Stored items:
Lemma kfree_tail_keeps_payload_as_link_witness :
  exists s', kfree (heap_base full_heap + 88 + 8) full_heap = Ok tt s'
    /\ ldn 8 (k_mem s') (heap_base full_heap + 64 + 8) = Some (heap_base full_heap + 88)
    /\ ldn 8 (k_mem s') (heap_base full_heap + 88 + 8)
       = ldn 8 (k_mem full_heap) (heap_base full_heap + 88 + 8).
Proof.
  destruct full_heap_at as (R & Eb & _).
  eapply (kfree_tail_keeps_payload_as_link full_heap [Free 24; Used 40; Free 24] 168 [] [(4096, 24)] _ 24 R);
    [reflexivity|unfold heap_base; rewrite Eb; reflexivity|done].
Defined.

What needs to be done:
Copy the records above exactly.

Reply to the task:
Lemma kfree_tail_keeps_payload_as_link_witness :
  exists s', kfree (heap_base full_heap + 88 + 8) full_heap = Ok tt s'
    /\ ldn 8 (k_mem s') (heap_base full_heap + 64 + 8) = Some (heap_base full_heap + 88)
    /\ ldn 8 (k_mem s') (heap_base full_heap + 88 + 8)
       = ldn 8 (k_mem full_heap) (heap_base full_heap + 88 + 8).
Proof.
  destruct full_heap_at as (R & Eb & _).
  eapply (kfree_tail_keeps_payload_as_link full_heap [Free 24; Used 40; Free 24] 168 [] [(4096, 24)] _ 24 R);
    [reflexivity|unfold heap_base; rewrite Eb; reflexivity|done].
Defined.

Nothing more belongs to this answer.